**RECORDED DATA:**
________________________________________

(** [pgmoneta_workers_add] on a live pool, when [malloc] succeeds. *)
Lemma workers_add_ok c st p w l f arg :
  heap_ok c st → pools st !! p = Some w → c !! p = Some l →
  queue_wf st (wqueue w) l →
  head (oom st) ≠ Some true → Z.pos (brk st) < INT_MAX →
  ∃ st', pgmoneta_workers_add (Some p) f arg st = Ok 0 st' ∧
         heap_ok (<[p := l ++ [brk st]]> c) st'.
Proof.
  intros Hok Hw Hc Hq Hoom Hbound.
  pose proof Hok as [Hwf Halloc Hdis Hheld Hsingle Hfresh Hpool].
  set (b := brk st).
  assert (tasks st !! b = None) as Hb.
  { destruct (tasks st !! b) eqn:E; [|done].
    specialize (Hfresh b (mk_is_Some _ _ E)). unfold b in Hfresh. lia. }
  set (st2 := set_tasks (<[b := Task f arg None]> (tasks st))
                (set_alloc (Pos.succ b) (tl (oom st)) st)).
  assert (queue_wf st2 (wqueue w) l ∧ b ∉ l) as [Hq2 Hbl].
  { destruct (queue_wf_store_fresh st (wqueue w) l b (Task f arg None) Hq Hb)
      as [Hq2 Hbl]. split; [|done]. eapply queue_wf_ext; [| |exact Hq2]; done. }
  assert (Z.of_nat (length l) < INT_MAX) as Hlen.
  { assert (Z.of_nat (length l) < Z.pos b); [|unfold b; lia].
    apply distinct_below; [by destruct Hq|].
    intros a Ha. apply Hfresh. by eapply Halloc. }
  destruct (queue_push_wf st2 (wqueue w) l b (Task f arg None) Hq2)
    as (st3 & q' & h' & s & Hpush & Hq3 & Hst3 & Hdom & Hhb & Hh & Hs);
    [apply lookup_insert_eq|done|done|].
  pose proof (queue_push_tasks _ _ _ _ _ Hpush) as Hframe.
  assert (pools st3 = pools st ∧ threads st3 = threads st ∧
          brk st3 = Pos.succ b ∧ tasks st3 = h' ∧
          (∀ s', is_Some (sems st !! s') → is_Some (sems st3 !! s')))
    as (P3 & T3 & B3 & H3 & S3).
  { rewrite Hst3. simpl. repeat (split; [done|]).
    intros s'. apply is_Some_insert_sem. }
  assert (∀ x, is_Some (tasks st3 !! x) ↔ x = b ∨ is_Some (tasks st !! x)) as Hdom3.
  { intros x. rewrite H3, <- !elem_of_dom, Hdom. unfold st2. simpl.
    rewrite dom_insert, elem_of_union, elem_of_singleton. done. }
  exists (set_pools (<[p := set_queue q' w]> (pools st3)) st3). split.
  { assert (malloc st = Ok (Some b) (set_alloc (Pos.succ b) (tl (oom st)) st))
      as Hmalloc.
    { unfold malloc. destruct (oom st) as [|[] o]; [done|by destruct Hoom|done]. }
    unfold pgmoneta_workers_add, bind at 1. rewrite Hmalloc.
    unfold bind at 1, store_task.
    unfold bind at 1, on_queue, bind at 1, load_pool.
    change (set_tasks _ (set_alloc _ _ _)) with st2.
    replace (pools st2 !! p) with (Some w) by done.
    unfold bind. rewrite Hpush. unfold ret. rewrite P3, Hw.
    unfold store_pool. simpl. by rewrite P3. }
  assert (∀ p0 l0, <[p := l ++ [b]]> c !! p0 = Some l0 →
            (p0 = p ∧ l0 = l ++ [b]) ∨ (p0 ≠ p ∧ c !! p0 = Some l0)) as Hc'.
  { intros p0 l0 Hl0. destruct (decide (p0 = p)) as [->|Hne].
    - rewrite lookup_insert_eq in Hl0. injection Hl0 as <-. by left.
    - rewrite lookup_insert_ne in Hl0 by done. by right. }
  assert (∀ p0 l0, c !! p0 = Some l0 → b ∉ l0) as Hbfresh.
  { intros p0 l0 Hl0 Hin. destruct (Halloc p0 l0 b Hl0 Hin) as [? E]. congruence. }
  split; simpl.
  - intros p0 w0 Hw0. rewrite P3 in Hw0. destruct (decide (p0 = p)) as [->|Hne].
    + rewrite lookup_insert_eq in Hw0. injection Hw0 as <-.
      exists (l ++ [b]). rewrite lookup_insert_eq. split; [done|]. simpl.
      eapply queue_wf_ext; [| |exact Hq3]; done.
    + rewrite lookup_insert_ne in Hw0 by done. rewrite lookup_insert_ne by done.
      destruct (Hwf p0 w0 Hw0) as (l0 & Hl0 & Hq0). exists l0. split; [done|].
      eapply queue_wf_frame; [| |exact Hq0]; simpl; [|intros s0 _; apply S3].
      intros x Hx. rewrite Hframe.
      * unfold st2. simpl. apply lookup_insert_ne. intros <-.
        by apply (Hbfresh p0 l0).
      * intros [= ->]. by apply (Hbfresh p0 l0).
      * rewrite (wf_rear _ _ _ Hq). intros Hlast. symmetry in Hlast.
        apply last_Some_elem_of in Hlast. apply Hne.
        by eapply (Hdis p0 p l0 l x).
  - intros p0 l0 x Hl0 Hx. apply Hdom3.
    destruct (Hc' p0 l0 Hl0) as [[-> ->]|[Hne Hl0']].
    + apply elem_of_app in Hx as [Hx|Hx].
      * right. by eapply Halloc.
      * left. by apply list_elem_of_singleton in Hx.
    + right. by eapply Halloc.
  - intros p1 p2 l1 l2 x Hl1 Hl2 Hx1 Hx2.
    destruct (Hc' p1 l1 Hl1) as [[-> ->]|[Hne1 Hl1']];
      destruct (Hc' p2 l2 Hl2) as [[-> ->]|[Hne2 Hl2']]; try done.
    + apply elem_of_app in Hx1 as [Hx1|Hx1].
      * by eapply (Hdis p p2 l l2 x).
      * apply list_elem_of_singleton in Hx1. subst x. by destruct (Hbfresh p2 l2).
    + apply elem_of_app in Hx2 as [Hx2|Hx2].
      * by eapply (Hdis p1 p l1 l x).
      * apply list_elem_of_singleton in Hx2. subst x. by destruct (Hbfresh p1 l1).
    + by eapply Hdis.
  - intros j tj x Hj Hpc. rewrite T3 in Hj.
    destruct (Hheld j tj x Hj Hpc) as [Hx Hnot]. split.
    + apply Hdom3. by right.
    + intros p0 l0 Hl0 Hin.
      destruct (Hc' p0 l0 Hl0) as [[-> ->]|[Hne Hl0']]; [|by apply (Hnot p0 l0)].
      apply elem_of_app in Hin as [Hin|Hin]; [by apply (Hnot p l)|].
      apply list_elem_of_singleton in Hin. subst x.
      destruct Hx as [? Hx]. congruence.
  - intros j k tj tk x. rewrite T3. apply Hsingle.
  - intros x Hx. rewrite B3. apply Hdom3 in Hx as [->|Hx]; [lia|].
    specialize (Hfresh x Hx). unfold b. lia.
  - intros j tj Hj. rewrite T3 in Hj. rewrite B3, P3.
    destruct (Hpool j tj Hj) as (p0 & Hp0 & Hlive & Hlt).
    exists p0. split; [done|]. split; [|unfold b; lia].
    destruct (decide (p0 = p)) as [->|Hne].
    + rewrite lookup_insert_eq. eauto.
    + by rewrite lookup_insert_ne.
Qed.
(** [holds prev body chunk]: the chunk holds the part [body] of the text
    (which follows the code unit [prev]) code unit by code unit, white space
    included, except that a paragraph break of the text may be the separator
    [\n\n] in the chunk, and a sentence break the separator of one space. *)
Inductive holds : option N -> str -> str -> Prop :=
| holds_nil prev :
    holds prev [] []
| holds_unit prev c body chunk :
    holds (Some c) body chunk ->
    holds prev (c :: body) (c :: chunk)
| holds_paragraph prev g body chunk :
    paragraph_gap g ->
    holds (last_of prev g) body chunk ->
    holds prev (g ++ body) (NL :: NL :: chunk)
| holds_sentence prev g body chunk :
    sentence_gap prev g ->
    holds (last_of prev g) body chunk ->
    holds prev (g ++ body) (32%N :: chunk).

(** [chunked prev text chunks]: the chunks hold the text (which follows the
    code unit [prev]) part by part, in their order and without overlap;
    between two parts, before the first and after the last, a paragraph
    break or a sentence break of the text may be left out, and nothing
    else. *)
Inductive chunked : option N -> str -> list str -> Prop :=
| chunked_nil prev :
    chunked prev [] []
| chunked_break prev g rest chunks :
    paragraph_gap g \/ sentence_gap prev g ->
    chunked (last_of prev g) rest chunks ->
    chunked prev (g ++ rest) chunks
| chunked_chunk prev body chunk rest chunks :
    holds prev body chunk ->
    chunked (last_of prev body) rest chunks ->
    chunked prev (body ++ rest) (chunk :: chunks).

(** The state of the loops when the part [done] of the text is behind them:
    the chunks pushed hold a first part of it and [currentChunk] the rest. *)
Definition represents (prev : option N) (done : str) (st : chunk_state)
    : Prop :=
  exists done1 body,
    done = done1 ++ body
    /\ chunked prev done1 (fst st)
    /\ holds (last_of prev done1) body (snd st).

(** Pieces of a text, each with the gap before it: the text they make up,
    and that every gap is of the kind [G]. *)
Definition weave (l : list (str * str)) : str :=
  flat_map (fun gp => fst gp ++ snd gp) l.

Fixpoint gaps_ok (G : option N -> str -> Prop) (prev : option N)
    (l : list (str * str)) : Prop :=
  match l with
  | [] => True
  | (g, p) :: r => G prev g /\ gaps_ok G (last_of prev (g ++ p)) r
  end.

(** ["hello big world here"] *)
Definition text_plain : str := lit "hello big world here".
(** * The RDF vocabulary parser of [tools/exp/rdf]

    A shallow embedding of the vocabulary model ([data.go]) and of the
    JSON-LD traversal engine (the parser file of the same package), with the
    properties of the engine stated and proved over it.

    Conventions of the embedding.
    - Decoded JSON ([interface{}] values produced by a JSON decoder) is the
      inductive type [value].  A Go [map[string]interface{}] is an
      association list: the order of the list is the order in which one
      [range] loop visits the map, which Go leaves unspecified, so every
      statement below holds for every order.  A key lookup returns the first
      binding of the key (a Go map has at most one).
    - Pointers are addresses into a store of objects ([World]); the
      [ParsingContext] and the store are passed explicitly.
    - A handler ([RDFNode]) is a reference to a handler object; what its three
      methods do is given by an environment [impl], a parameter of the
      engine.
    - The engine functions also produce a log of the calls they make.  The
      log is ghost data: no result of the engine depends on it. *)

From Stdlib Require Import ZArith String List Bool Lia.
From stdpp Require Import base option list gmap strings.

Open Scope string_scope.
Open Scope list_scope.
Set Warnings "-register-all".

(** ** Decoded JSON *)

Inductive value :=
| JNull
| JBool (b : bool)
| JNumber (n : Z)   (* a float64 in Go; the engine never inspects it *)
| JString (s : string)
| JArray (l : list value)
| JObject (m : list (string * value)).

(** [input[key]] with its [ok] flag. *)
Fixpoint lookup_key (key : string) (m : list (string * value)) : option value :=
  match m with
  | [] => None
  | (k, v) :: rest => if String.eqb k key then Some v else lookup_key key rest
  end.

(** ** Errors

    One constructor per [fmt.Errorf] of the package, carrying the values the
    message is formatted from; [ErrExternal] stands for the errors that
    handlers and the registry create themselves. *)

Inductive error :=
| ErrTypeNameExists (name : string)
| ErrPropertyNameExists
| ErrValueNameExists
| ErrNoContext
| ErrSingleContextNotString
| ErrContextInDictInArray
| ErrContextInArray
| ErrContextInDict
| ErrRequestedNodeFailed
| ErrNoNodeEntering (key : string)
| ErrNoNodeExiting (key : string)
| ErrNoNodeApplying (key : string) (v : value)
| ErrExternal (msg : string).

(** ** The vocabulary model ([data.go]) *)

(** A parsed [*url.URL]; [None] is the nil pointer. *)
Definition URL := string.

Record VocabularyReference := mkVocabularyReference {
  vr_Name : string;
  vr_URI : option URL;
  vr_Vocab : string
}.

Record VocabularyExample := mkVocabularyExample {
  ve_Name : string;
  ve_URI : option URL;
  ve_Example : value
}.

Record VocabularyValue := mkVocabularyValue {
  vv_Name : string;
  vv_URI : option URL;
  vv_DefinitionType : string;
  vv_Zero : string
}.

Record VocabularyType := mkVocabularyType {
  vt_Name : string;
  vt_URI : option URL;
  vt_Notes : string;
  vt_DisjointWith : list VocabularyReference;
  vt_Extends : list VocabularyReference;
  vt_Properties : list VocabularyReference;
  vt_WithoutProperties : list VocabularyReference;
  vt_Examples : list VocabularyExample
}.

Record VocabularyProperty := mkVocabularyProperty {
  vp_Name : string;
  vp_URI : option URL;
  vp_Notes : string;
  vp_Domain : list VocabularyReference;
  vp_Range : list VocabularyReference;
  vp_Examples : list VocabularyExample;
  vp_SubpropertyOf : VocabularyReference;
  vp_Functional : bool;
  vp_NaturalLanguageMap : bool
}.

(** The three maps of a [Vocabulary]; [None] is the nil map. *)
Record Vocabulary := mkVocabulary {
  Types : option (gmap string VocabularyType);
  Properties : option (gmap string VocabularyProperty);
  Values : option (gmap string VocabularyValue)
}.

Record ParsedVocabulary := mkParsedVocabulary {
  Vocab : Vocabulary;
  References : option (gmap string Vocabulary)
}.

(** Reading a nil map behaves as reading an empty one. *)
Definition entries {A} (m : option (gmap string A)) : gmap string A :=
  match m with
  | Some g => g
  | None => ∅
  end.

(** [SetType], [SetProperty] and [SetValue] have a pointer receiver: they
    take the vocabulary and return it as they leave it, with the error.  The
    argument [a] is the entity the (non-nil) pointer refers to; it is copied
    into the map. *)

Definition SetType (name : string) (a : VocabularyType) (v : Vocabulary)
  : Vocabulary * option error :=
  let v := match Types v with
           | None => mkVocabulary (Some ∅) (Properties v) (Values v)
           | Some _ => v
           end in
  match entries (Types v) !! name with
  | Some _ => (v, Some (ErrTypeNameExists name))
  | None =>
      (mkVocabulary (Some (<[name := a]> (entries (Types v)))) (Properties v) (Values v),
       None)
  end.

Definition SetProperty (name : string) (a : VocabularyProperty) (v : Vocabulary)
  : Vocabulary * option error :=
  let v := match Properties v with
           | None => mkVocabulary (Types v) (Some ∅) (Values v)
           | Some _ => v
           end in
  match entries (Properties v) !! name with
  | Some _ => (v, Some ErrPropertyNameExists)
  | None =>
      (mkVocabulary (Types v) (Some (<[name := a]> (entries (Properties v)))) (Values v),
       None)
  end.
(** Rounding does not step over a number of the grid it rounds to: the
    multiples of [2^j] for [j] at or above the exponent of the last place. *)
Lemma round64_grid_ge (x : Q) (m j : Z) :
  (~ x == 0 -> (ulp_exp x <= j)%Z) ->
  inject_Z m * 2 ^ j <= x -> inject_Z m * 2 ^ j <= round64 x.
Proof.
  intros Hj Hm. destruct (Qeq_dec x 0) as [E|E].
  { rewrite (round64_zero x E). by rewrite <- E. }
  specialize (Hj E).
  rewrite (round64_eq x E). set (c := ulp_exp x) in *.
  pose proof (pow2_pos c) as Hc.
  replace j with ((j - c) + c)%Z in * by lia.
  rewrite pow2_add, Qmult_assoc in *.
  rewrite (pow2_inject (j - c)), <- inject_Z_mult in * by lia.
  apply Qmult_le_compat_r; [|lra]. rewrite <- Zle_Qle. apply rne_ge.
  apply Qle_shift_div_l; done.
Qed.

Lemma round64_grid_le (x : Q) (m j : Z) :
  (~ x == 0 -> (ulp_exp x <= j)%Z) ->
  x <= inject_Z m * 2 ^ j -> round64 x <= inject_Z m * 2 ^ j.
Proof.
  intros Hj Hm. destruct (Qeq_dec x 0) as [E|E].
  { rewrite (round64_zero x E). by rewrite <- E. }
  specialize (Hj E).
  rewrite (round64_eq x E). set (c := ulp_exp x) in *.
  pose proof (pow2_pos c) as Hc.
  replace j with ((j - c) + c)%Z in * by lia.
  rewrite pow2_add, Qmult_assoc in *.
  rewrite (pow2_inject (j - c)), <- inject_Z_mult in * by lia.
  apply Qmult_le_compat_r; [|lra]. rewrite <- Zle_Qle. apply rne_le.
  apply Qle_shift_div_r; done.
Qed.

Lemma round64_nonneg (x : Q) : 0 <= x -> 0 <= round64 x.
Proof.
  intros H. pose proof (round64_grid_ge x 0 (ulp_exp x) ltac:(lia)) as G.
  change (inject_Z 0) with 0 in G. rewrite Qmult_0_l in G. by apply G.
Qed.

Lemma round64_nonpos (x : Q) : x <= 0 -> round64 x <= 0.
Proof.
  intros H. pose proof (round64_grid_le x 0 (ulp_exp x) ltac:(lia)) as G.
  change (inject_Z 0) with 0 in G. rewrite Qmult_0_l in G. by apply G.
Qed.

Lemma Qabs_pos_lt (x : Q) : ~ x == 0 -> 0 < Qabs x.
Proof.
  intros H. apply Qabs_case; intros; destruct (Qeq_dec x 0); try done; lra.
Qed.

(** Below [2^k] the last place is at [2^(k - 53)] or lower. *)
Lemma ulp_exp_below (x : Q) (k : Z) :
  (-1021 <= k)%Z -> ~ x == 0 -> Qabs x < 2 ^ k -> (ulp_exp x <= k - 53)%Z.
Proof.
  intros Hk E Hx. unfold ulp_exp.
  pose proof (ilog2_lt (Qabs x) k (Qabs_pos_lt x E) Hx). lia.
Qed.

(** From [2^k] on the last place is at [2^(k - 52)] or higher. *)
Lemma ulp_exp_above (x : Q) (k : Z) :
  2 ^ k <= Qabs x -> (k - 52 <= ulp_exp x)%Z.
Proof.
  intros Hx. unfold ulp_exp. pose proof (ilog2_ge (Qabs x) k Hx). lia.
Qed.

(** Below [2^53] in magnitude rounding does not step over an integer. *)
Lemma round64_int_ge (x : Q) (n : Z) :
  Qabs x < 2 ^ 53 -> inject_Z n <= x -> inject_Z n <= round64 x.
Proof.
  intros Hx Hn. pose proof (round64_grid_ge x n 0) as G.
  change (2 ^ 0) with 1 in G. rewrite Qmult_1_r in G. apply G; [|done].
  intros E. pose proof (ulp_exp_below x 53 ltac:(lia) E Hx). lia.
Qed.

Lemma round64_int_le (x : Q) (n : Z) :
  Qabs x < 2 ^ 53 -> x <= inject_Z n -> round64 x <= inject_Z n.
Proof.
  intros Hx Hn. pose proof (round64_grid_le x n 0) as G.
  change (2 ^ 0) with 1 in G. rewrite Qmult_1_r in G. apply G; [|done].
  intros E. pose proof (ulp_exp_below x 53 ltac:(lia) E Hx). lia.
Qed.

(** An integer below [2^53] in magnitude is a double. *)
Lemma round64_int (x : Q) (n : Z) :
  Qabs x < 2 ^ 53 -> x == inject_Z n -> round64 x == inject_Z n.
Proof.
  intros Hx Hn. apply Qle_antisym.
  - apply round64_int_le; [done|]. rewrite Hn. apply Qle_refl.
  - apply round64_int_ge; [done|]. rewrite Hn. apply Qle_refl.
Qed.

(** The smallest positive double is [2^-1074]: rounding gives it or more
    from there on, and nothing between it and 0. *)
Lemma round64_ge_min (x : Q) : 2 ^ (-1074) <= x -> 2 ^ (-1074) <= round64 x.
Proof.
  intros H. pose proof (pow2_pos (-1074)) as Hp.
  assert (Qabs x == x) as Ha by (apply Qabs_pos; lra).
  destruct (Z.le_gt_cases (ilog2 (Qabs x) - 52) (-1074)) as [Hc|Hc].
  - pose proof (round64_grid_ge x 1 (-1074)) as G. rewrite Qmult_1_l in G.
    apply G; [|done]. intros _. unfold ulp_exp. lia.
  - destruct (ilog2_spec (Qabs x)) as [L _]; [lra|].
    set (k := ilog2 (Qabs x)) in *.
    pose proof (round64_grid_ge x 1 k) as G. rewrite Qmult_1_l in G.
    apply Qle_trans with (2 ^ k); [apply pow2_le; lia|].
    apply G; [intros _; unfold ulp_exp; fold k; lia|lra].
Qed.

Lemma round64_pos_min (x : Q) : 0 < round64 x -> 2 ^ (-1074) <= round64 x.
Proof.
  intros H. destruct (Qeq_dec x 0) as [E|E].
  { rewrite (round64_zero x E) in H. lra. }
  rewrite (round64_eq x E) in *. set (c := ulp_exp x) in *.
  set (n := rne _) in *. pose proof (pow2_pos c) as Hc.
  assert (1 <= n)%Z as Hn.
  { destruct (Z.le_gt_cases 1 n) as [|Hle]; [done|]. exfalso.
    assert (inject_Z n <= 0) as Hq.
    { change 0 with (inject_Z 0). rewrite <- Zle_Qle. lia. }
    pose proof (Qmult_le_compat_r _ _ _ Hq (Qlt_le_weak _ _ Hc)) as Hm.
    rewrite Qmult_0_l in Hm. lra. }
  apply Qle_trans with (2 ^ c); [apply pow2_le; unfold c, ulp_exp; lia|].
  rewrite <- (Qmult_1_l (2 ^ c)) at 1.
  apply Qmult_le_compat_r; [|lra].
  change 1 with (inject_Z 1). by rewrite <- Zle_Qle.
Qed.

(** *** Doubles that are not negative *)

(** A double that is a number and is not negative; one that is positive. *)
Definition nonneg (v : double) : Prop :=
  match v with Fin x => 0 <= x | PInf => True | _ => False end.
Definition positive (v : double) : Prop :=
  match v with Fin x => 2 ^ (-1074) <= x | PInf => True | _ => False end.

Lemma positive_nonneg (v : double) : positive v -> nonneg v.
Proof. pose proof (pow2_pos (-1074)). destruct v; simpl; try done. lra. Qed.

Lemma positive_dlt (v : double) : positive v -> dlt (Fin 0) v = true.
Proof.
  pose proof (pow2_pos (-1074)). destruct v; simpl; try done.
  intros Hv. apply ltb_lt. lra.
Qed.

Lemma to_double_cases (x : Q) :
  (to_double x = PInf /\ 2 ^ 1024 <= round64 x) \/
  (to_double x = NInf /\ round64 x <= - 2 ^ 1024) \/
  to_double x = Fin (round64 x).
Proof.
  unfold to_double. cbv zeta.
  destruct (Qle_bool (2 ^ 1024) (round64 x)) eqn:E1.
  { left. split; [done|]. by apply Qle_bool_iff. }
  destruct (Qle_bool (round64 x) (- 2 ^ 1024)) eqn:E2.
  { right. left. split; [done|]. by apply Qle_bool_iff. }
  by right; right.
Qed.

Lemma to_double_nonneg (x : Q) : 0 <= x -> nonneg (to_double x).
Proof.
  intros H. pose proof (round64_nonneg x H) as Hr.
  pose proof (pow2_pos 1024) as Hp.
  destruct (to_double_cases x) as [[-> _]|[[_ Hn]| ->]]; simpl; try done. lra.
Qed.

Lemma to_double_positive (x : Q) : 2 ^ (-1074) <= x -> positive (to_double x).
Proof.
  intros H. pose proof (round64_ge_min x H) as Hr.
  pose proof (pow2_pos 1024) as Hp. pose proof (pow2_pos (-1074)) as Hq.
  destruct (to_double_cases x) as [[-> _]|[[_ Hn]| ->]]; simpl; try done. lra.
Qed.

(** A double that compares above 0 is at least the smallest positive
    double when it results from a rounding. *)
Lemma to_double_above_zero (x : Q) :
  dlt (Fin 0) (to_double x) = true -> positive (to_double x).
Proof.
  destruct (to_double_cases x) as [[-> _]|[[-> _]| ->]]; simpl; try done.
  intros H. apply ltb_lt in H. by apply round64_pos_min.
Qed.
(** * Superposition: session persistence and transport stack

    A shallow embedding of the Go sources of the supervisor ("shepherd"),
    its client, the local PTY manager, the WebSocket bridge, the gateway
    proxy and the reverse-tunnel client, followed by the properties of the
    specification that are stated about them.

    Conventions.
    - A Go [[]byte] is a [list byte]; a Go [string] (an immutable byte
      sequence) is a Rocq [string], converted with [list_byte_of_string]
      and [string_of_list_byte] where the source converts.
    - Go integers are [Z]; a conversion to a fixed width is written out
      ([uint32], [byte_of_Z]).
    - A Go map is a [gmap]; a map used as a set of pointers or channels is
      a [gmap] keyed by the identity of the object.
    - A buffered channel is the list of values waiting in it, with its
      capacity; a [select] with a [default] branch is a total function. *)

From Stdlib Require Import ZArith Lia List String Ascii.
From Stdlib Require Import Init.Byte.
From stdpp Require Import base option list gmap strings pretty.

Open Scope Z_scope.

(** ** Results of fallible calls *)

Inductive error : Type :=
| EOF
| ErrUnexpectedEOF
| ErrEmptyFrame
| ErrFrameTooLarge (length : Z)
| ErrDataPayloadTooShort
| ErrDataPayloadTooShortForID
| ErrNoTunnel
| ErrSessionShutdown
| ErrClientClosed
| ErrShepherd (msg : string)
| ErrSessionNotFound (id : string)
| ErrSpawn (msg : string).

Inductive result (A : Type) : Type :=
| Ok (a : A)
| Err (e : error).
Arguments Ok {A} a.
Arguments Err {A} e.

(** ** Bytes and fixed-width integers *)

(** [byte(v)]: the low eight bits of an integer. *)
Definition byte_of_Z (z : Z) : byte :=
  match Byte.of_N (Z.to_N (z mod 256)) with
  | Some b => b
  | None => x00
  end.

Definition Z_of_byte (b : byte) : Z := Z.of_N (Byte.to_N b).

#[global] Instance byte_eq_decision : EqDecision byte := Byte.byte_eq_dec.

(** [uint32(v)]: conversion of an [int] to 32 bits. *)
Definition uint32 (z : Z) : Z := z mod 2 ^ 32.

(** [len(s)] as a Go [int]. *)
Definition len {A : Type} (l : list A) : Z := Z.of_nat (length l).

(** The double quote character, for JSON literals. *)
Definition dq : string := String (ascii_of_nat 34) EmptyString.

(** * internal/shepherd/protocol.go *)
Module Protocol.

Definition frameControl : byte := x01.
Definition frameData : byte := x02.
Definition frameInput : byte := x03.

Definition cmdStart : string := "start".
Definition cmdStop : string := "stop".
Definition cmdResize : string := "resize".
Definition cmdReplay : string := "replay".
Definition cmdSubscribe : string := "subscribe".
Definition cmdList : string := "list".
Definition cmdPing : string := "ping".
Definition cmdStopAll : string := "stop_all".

________________________________________

The lines from the one with "Definition dq : string" through the final line of the data are to be reproduced exactly, both included, with no other lines.

Definition dq : string := String (ascii_of_nat 34) EmptyString.

(** * internal/shepherd/protocol.go *)
Module Protocol.

Definition frameControl : byte := x01.
Definition frameData : byte := x02.
Definition frameInput : byte := x03.

Definition cmdStart : string := "start".
Definition cmdStop : string := "stop".
Definition cmdResize : string := "resize".
Definition cmdReplay : string := "replay".
Definition cmdSubscribe : string := "subscribe".
Definition cmdList : string := "list".
Definition cmdPing : string := "ping".
Definition cmdStopAll : string := "stop_all".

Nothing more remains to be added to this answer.